Small cells comprise both femtocells ‒ installed in the home or small business, and connected to the service provider’s network via broadband ‒ and metrocells, which are higher capacity nodes, with a range of a few hundred meters and typically used inside or outside large buildings, shopping malls, stations and sporting arenas.
This move to more small cells is critical to service providers’ ability to handle increases in 3G demand and to deliver on 4G promises, both of which will vastly increase the burden on planning and logistic departments.
The survey found that 59 percent of service providers expect to deploy at least 10 times more small cells by 2017 than in 2011, yet almost half of network planners (47 percent) say a lack of network planning resources is the biggest challenge facing them today, leading to rollout delays.
Other key survey findings:
- Huge increase in mobile data capacity needed: 94 percent of service providers are planning for 20-fold growth or more by 2017. Of these, 24 percent foresee 50-fold growth.

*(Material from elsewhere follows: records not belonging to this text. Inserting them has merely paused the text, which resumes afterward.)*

(* ===== verification/Frame.v ===== *)
(** * Reasoning about frames

    The fields of a frame after a sequence of stores, and the rules for the
    operations of Net on the buffer that is being worked on. *)
From S2P Require Import Prelude Bytes Dlist Net.
From S2P Require Addr Chksum.
Open Scope Z_scope.

(** The bytes of a buffer. *)
Definition MEM : Z := 2008.

Definition bytes_at (off n : Z) (m : list Z) : list Z := slice (Z.to_nat off) (Z.to_nat n) m.
Definition fld (n : nat) (off : Z) (m : list Z) : Z := le (bytes_at off (Z.of_nat n) m).
Definition upd (off : Z) (l m : list Z) : list Z := list_inserts (Z.to_nat off) l m.

Lemma length_upd off l m : length (upd off l m) = length m.
Proof. apply length_inserts. Qed.
Lemma length_bytes_at off n m : 0 ≤ off → 0 ≤ n → off + n ≤ Z.of_nat (length m) → Z.of_nat (length (bytes_at off n m)) = n.
Proof. intros. unfold bytes_at. rewrite length_slice by lia. lia. Qed.

Lemma bytes_upd_same off l m n : 0 ≤ off → off + Z.of_nat (length l) ≤ Z.of_nat (length m) → n = Z.of_nat (length l) →
  bytes_at off n (upd off l m) = l.
Proof. intros H0 Hl ->. unfold bytes_at, upd. rewrite Nat2Z.id. apply slice_inserts. lia. Qed.
Lemma bytes_upd_other off n off' l m : 0 ≤ off → 0 ≤ off' → 0 ≤ n → off + n ≤ off' ∨ off' + Z.of_nat (length l) ≤ off →
  bytes_at off n (upd off' l m) = bytes_at off n m.
Proof. intros. unfold bytes_at, upd. apply slice_inserts_apart. lia. Qed.
Lemma fld_upd_same n off v m : 0 ≤ off → off + Z.of_nat n ≤ Z.of_nat (length m) →
  fld n off (upd off (le_bytes n v) m) = v `mod` 256 ^ Z.of_nat n.
Proof. intros H0 Hl. unfold fld. rewrite bytes_upd_same; [apply le_le_bytes|done|by rewrite length_le_bytes|by rewrite length_le_bytes]. Qed.
Lemma fld_upd_other n off off' l m : 0 ≤ off → 0 ≤ off' → off + Z.of_nat n ≤ off' ∨ off' + Z.of_nat (length l) ≤ off →
  fld n off (upd off' l m) = fld n off m.
Proof. intros. unfold fld. rewrite bytes_upd_other; [done|done|done|lia|done]. Qed.

Lemma alter_id_insert {A} (f : A → A) k x (m : gmap Z A) : m !! k = Some x → alter f k m = <[k := f x]> m.
Proof.
  intros H. apply map_eq. intros i. destruct (decide (i = k)) as [->|Hne].
  - by rewrite lookup_alter_eq, lookup_insert_eq, H.
  - by rewrite lookup_alter_ne, lookup_insert_ne.
Qed.

(** The offsets as numbers. *)
Ltac offsets :=
  cbv [e_dst e_src e_type sizeof_eth a_hwtype a_proto a_hwlen a_protolen a_opcode a_hwsrc a_ipsrc a_hwdst a_ipdst sizeof_arp
    i_header i_tos i_length i_id i_frag i_offset1 i_ttl i_proto i_chksum i_src i_dst sizeof_ip c_type c_code c_chksum c_id
    c_seq sizeof_icmp_echo u_sport u_dport u_length u_chksum sizeof_udp MEM] in *.
Ltac in_frame := rewrite ?length_upd, ?length_le_bytes; offsets; rewrite ?length_upd; lia.
(** Read a field through the stores that were made. *)
Ltac fields :=
  repeat first
    [ rewrite fld_upd_same by in_frame
    | rewrite fld_upd_other by in_frame
    | rewrite bytes_upd_same by in_frame
    | rewrite bytes_upd_other by in_frame ].

Lemma bytes_app off a b m : 0 ≤ off → 0 ≤ a → 0 ≤ b → bytes_at off (a + b) m = bytes_at off a m ++ bytes_at (off + a) b m.
Proof.
  intros. unfold bytes_at, slice. rewrite !Z2Nat.inj_add by lia.
  rewrite <-(take_drop (Z.to_nat a) (take (Z.to_nat a + Z.to_nat b) (drop (Z.to_nat off) m))).
  rewrite take_take, Nat.min_l by lia. f_equal. rewrite skipn_firstn_comm, drop_drop. f_equal. lia.
Qed.
Lemma bytes_byte off n m : Forall Chksum.byte m → Forall Chksum.byte (bytes_at off n m).
Proof. intros H. by apply Forall_take, Forall_drop. Qed.
Lemma upd_byte off l m : Forall Chksum.byte l → Forall Chksum.byte m → Forall Chksum.byte (upd off l m).
Proof.
  intros Hl Hm. apply Forall_lookup. intros i x Hx. unfold upd in Hx. rewrite Forall_lookup in Hl, Hm.
  apply list_lookup_inserts_Some in Hx as [[_ Hx]|(_ & _ & Hx)]; eauto.
Qed.

(** ** Checksums of parts of a frame, stored in the part itself *)
Section sums.
Context (o n k : Z) (m : list Z).
Context (Hm : Forall Chksum.byte m) (Ho : 0 ≤ o) (Hk : o ≤ k) (Heven : Z.even (k - o) = true).
Context (Hn : k + 2 ≤ o + n) (Hlen : o + n ≤ Z.of_nat (length m)) (Hzero : bytes_at k 2 m = [0; 0]).

Lemma split_at_sum m' : length m' = length m → bytes_at o n m' = bytes_at o (k - o) m' ++ bytes_at k 2 m' ++ bytes_at (k + 2) (o + n - k - 2) m'.
Proof using Ho Hk Hn.
  intros _. replace n with ((k - o) + (2 + (o + n - k - 2))) at 1 by lia. rewrite bytes_app by lia.
  replace (o + (k - o)) with k by lia. by rewrite bytes_app by lia.
Qed.

Lemma sum_stored s : 0 ≤ s < 2147483648 → ∃ r r', Chksum.chksum (bytes_at o n m) s = Ok r ∧ 0 ≤ Chksum.not16 r < 65536 ∧
  Chksum.chksum (bytes_at o n (upd k (le_bytes 2 (Chksum.not16 r)) m)) s = Ok r' ∧ Chksum.not16 r' = 0.
Proof using Hm Ho Hk Heven Hn Hlen Hzero.
  intros Hs. apply Z.even_spec in Heven as [q Hq].
  assert (length (bytes_at o (k - o) m) = (2 * Z.to_nat q)%nat) as Hl.
  { apply Nat2Z.inj. rewrite length_bytes_at by lia. lia. }
  destruct (Chksum.chksum_stored (bytes_at o (k - o) m) (bytes_at (k + 2) (o + n - k - 2) m) (Z.to_nat q) s)
    as (r & r' & H1 & H2 & H3 & H4); [done|by apply bytes_byte|by apply bytes_byte|done|].
  exists r, r'. rewrite !split_at_sum by (by rewrite ?length_upd). rewrite Hzero. split; [done|]. split; [lia|]. split; [|done].
  rewrite <-H3. rewrite (bytes_upd_other o), (bytes_upd_other (k + 2)) by (rewrite ?length_le_bytes; lia).
  rewrite bytes_upd_same by (rewrite ?length_le_bytes; lia). do 2 f_equal. unfold Chksum.le16. cbn [le_bytes]. f_equal.
  unfold u8. change (2 ^ 8) with 256. rewrite (Z.mod_small (_ / 256)) by (Z.div_mod_to_equations; lia). done.
Qed.

Lemma ip_sum : ∃ c, Chksum.ip_chksum (bytes_at o n m) = Ok c ∧ 0 ≤ c < 65536 ∧
  Chksum.ip_chksum (bytes_at o n (upd k (le_bytes 2 c) m)) = Ok 0.
Proof using Hm Ho Hk Heven Hn Hlen Hzero.
  destruct (sum_stored 0) as (r & r' & H1 & H2 & H3 & H4); [lia|]. exists (Chksum.not16 r). unfold Chksum.ip_chksum.
  rewrite H1, H3. cbn [res_bind]. by rewrite H4.
Qed.

Lemma inet_sum len dst src proto : 0 ≤ len < 65536 → 0 ≤ dst < 2 ^ 32 → 0 ≤ src < 2 ^ 32 → 0 ≤ proto < 65536 →
  ∃ c, Chksum.inet_chksum (bytes_at o n m) len dst src proto = Ok c ∧ 0 ≤ c < 65536 ∧
    Chksum.inet_chksum (bytes_at o n (upd k (le_bytes 2 c) m)) len dst src proto = Ok 0.
Proof using Hm Ho Hk Heven Hn Hlen Hzero.
  intros Hl Hd Hs Hp. pose proof (Chksum.pseudo_range len dst src proto Hl Hp Hd Hs) as Hr. unfold Chksum.inet_chksum. cbn zeta.
  rewrite u32_small by lia. set (s := _ + Chksum.htons len) in *.
  destruct (sum_stored s Hr) as (r & r' & H1 & H2 & H3 & H4). exists (Chksum.not16 r). rewrite H1, H3. cbn [res_bind]. by rewrite H4.
Qed.
End sums.

(** ** Equal states and equal interfaces *)
Lemma net_ext (x y : net) :
  pbufs x = pbufs y → free_pbuf_list x = free_pbuf_list y → pbuf_count x = pbuf_count y → free_count x = free_count y →
  netif_list x = netif_list y → netifs x = netifs y → neti_waiting x = neti_waiting y → neto_waiting x = neto_waiting y →
  arp_entry_list x = arp_entry_list y → arps x = arps y → raw_pcb_list x = raw_pcb_list y → raws x = raws y →
  pkt_pcb_list x = pkt_pcb_list y → pkts x = pkts y → udp_pcb_list x = udp_pcb_list y → udps x = udps y →
  udp_map x = udp_map y → now x = now y → wakes x = wakes y → kpages x = kpages y → blocks x = blocks y → x = y.
Proof. destruct x, y. cbn. by intros; subst. Qed.
Lemma netif_ext (x y : netif_t) :
  name x = name y → rx_pbuf_list x = rx_pbuf_list y → rx_pbuf_size x = rx_pbuf_size y → tx_pbuf_list x = tx_pbuf_list y →
  tx_pbuf_size x = tx_pbuf_size y → hwaddr x = hwaddr y → ipaddr x = ipaddr y → netmask x = netmask y →
  gateway x = gateway y → broadcast x = broadcast y → nic_output x = nic_output y → index x = index y → flags x = flags y → x = y.
Proof. destruct x, y. cbn. by intros; subst. Qed.
Ltac net_eq := apply net_ext; upd_simpl; try reflexivity.
Ltac netif_eq := apply netif_ext; upd_simpl; try reflexivity.

(** ** The buffer in use *)
Definition pb (a : Z) (p : pbuf_t) (s : net) : net := s <| pbufs $= <[a := p]> |>.

Lemma pb_id a p s : pbufs s !! a = Some p → pb a p s = s.
Proof. intros H. destruct s. unfold pb. cbn in *. unfold modify. cbn. by rewrite insert_id. Qed.
Lemma pb_pb a p p' s : pb a p' (pb a p s) = pb a p' s.
Proof. destruct s. unfold pb, modify. cbn. by rewrite insert_insert_eq. Qed.
Lemma pb_lookup a p s : pbufs (pb a p s) !! a = Some p.
Proof. unfold pb, modify. cbn. by rewrite lookup_insert_eq. Qed.
Lemma pb_lookup_other a b p s : a ≠ b → pbufs (pb a p s) !! b = pbufs s !! b.
Proof. intros H. unfold pb, modify. cbn. by rewrite lookup_insert_ne. Qed.

Section rules.
Context (E : stop → Prop).

Lemma wp_the_pbuf a p s (Q : pbuf_t → net → Prop) : Q p (pb a p s) → wp E (the_pbuf a) Q (pb a p s).
Proof using. intros HQ. eapply wp_deref; [apply pb_lookup|done]. Qed.
(** To work on a buffer. *)
Lemma wp_pb {A} (m : ST net A) a p s (Q : A → net → Prop) : pbufs s !! a = Some p → wp E m Q (pb a p s) → wp E m Q s.
Proof using. intros H. by rewrite pb_id. Qed.
Lemma wp_mod_pbuf a p f s (Q : unit → net → Prop) : Q tt (pb a (f p) s) → wp E (mod_pbuf a f) Q (pb a p s).
Proof using.
  intros HQ. apply wp_mod. assert (pb a p s <| pbufs $= alter f a |> = pb a (f p) s) as ->; [|done].
  destruct s. unfold pb, modify. cbn. by rewrite alter_insert_eq.
Qed.
Lemma wp_get_bytes a off n l c m s (Q : list Z → net → Prop) : 0 ≤ off → 0 ≤ n → off + n ≤ Z.of_nat (length m) →
  Q (bytes_at off n m) (pb a (mk_pbuf l c m) s) → wp E (get_bytes a off n) Q (pb a (mk_pbuf l c m) s).
Proof using.
  intros H0 H1 H2 HQ. unfold get_bytes. apply wp_bind, wp_the_pbuf. cbn [pmem].
  rewrite (proj2 (Z.leb_le 0 off)), (proj2 (Z.leb_le 0 n)), (proj2 (Z.leb_le _ _)) by done. by apply wp_ret.
Qed.
Lemma wp_put_bytes a off bs l c m s (Q : unit → net → Prop) : 0 ≤ off → off + Z.of_nat (length bs) ≤ Z.of_nat (length m) →
  Q tt (pb a (mk_pbuf l c (upd off bs m)) s) → wp E (put_bytes a off bs) Q (pb a (mk_pbuf l c m) s).
Proof using.
  intros H0 H1 HQ. unfold put_bytes. apply wp_bind, wp_the_pbuf. cbn [pmem].
  rewrite (proj2 (Z.leb_le 0 off)), (proj2 (Z.leb_le _ _)) by done. by apply wp_mod_pbuf.
Qed.
Lemma wp_get_field n a off l c m s (Q : Z → net → Prop) : 0 ≤ off → off + Z.of_nat n ≤ Z.of_nat (length m) →
  Q (fld n off m) (pb a (mk_pbuf l c m) s) → wp E (get n a off) Q (pb a (mk_pbuf l c m) s).
Proof using. intros H0 H1 HQ. unfold get. apply wp_bind, wp_get_bytes; [done|lia|done|]. by apply wp_ret. Qed.
Lemma wp_put_field n a off v l c m s (Q : unit → net → Prop) : 0 ≤ off → off + Z.of_nat n ≤ Z.of_nat (length m) →
  Q tt (pb a (mk_pbuf l c (upd off (le_bytes n v) m)) s) → wp E (put n a off v) Q (pb a (mk_pbuf l c m) s).
Proof using. intros H0 H1 HQ. unfold put. apply wp_put_bytes; [done|by rewrite length_le_bytes|done]. Qed.
Lemma wp_the_netif a n s (Q : netif_t → net → Prop) : netifs s !! a = Some n → Q n s → wp E (the_netif a) Q s.
Proof using. intros H HQ. by eapply wp_deref. Qed.

(** The buffer goes to the interface's queue. *)
Lemma wp_netif_output netif b n s (Q : unit → net → Prop) : netifs s !! netif = Some n → b ∉ tx_pbuf_list n →
  Q tt (s <| netifs $= <[netif := n <| tx_pbuf_list $= cons b |> <| tx_pbuf_size $= λ k, k + 1 |>]> |> <| neto_waiting := false |>) →
  wp E (netif_output netif b) Q s.
Proof using.
  intros Hn Hb HQ. unfold netif_output. apply wp_bind. eapply wp_the_netif; [done|]. apply wp_bind.
  eapply wp_lift; [unfold list_push, Abs.mem; by rewrite bool_decide_eq_false_2|]. apply wp_bind, wp_mod, wp_mod.
  assert (∀ f, s <| netifs $= alter f netif |> = s <| netifs $= <[netif := f n]> |>) as E0; [|by rewrite E0].
  intros f. change (s <| netifs := alter f netif (netifs s) |> = s <| netifs := <[netif := f n]> (netifs s) |>).
  by rewrite (alter_id_insert f netif n).
Qed.
End rules.

Section outside.
Context (E : stop → Prop).

(** The rules for what a frame in use leaves alone. *)
Lemma wp_the_arp a e s (Q : arp_entry_t → net → Prop) : arps s !! a = Some e → Q e s → wp E (the_arp a) Q s.
Proof using. intros He HQ. by eapply wp_deref. Qed.
Lemma wp_mod_arp a e f s (Q : unit → net → Prop) : arps s !! a = Some e →
  Q tt (s <| arps $= <[a := f e]> |>) → wp E (mod_arp a f) Q s.
Proof using.
  intros He HQ. apply wp_mod.
  change (s <| arps $= alter f a |>) with (s <| arps := alter f a (arps s) |>). by rewrite (alter_id_insert f a e).
Qed.

(** The pool has a buffer. *)
Lemma wp_pbuf_get kpage b p s (Q : Z → net → Prop) : last (free_pbuf_list s) = Some b → Z.land b 0x7ff = 0 →
  pbufs s !! b = Some p →
  Q b (pb b (p <| pcount := 1 |>)
         (s <| free_pbuf_list := removelast (free_pbuf_list s) |> <| free_count := u32 (free_count s - 1) |>)) →
  wp E (pbuf_get kpage) Q s.
Proof using.
  intros Hl Ha Hp HQ. unfold pbuf_get. apply wp_bind, wp_gets, wp_bind.
  destruct (free_pbuf_list s) as [|x l] eqn:Ef; [done|]. apply wp_ret, wp_bind, wp_gets, wp_bind.
  rewrite Ef. eapply wp_lift; [unfold list_popback; by rewrite Hl|]. apply wp_bind, wp_mod, wp_bind, wp_check_true; [by rewrite Ha|].
  apply wp_bind, wp_mod. apply wp_bind, wp_mod, wp_ret.
  replace (pb b (p <| pcount := 1 |>) _) with
    (s <| free_pbuf_list := removelast (x :: l) |> <| pbufs $= alter (λ p, p <| pcount := 1 |>) b |> <| free_count $= λ n, u32 (n - 1) |>) in HQ;
    [done|].
  unfold pb, modify. cbn. by rewrite (alter_id_insert _ b p).
Qed.

(** A reference is given up: the buffer stays in use, or goes back to the pool. *)
Lemma wp_pbuf_put_live a l m s (Q : unit → net → Prop) : Z.land a 0x7ff = 0 → Q tt (pb a (mk_pbuf l 1 m) s) →
  wp E (pbuf_put a) Q (pb a (mk_pbuf l 2 m) s).
Proof using.
  intros Ha HQ. unfold pbuf_put. apply wp_bind, wp_check_true; [by rewrite Ha|]. apply wp_bind, wp_the_pbuf, wp_bind, wp_check_true; [done|].
  apply wp_bind, wp_mod_pbuf, wp_bind, wp_the_pbuf. by apply wp_ret.
Qed.
Lemma wp_pbuf_put_last a l m s (Q : unit → net → Prop) : Z.land a 0x7ff = 0 → a ∉ free_pbuf_list s →
  Q tt (pb a (mk_pbuf l 0 m) (s <| free_pbuf_list := a :: free_pbuf_list s |> <| free_count $= λ n, u32 (n + 1) |>)) →
  wp E (pbuf_put a) Q (pb a (mk_pbuf l 1 m) s).
Proof using.
  intros Ha Hf HQ. unfold pbuf_put. apply wp_bind, wp_check_true; [by rewrite Ha|]. apply wp_bind, wp_the_pbuf, wp_bind, wp_check_true; [done|].
  apply wp_bind, wp_mod_pbuf, wp_bind, wp_the_pbuf. apply wp_bind, wp_gets, wp_bind.
  eapply wp_lift; [unfold list_push, Abs.mem; by rewrite bool_decide_eq_false_2|]. apply wp_mod. exact HQ.
Qed.
End outside.

(** ** Frames that went over the wire: the first [n] bytes are the same *)
Definition same (n : Z) (m m' : list Z) : Prop := take (Z.to_nat n) m = take (Z.to_nat n) m'.

Lemma bytes_same n m m' off k : same n m m' → 0 ≤ off → 0 ≤ k → off + k ≤ n → bytes_at off k m' = bytes_at off k m.
Proof.
  intros H H0 H1 H2. unfold bytes_at. apply slice_ext. intros i Hi.
  rewrite <-(lookup_take_lt m (Z.to_nat n)), <-(lookup_take_lt m' (Z.to_nat n)) by lia. by rewrite H.
Qed.
Lemma fld_same n m m' k off : same n m m' → 0 ≤ off → off + Z.of_nat k ≤ n → fld k off m' = fld k off m.
Proof. intros H H0 H1. unfold fld. by rewrite (bytes_same n m m') by (done || lia). Qed.

(** One operation on the buffer in use. *)
Ltac frame_step :=
  lazymatch goal with
  | |- wp _ (st_bind _ _) _ _ => apply wp_bind
  | |- wp _ (get_bytes _ _ _) _ _ => apply wp_get_bytes; [in_frame|in_frame|in_frame|]
  | |- wp _ (put_bytes _ _ _) _ _ => apply wp_put_bytes; [in_frame|in_frame|]
  | |- wp _ (get _ _ _) _ _ => apply wp_get_field; [in_frame|in_frame|]
  | |- wp _ (put _ _ _ _) _ _ => apply wp_put_field; [in_frame|in_frame|]
  | |- wp _ (the_pbuf _) _ _ => apply wp_the_pbuf
  | |- wp _ (st_ret _) _ _ => apply wp_ret
  | |- wp _ (st_gets _) _ _ => apply wp_gets
  end.
Ltac frame_steps := repeat frame_step.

- New technologies such as 4G and LTE are only part of the solution: All service providers said that the latest 4G and LTE technologies would deliver only part of the efficiencies required. To optimize network performance, they will need sophisticated new network planning and management tools in addition to technologies that are part of the LTE specification, such as Self-Organizing Networks.
- Network investment continues to grow: 50 percent of service providers expect to increase their capital expenditure by 10-20 percent between 2012 and 2017 and 23 percent plan to increase it by even more. None expect to reduce their capital spending.
- Wi-Fi offloading expected to help ease data burden: 88 percent of service providers expect to offer Wi-Fi as part of their mobile services by 2016, with 22 percent anticipating they will have Wi-Fi integrated into at least half of their cell sites by the end of 2017, further reducing the data burden on 3G and LTE.
“Service providers are facing a data storm, forecasting more than a 20-fold data demand increase over the next five years, but 4G is not going to solve this problem on its own as the majority of devices will remain on 3G,” said Caroline Gabriel, research director at Rethink Technology Research.
Small cells a solution?
“The solution is small cells, which are perfect for boosting capacity and coverage in fixed locations, but the need to add millions of new cells has created a network planning bottleneck and service providers need to find smarter planning tools to speed the process.”
“With service provider budgets under increasing pressure, the huge number of small cell deployments represents a significant investment,” saidRebecca Prudhomme, Amdocs vice president of product and solutions marketing. “They will need to rely on sophisticated and flexible network planning approaches to maximize efficiency and automation in order to remain competitive.”
The survey covered a global sample of over 65 mobile and converged Tier 1 and Tier 2 service providers and was conducted between April-May 2012, based on an email questionnaire followed up by telephone interviews.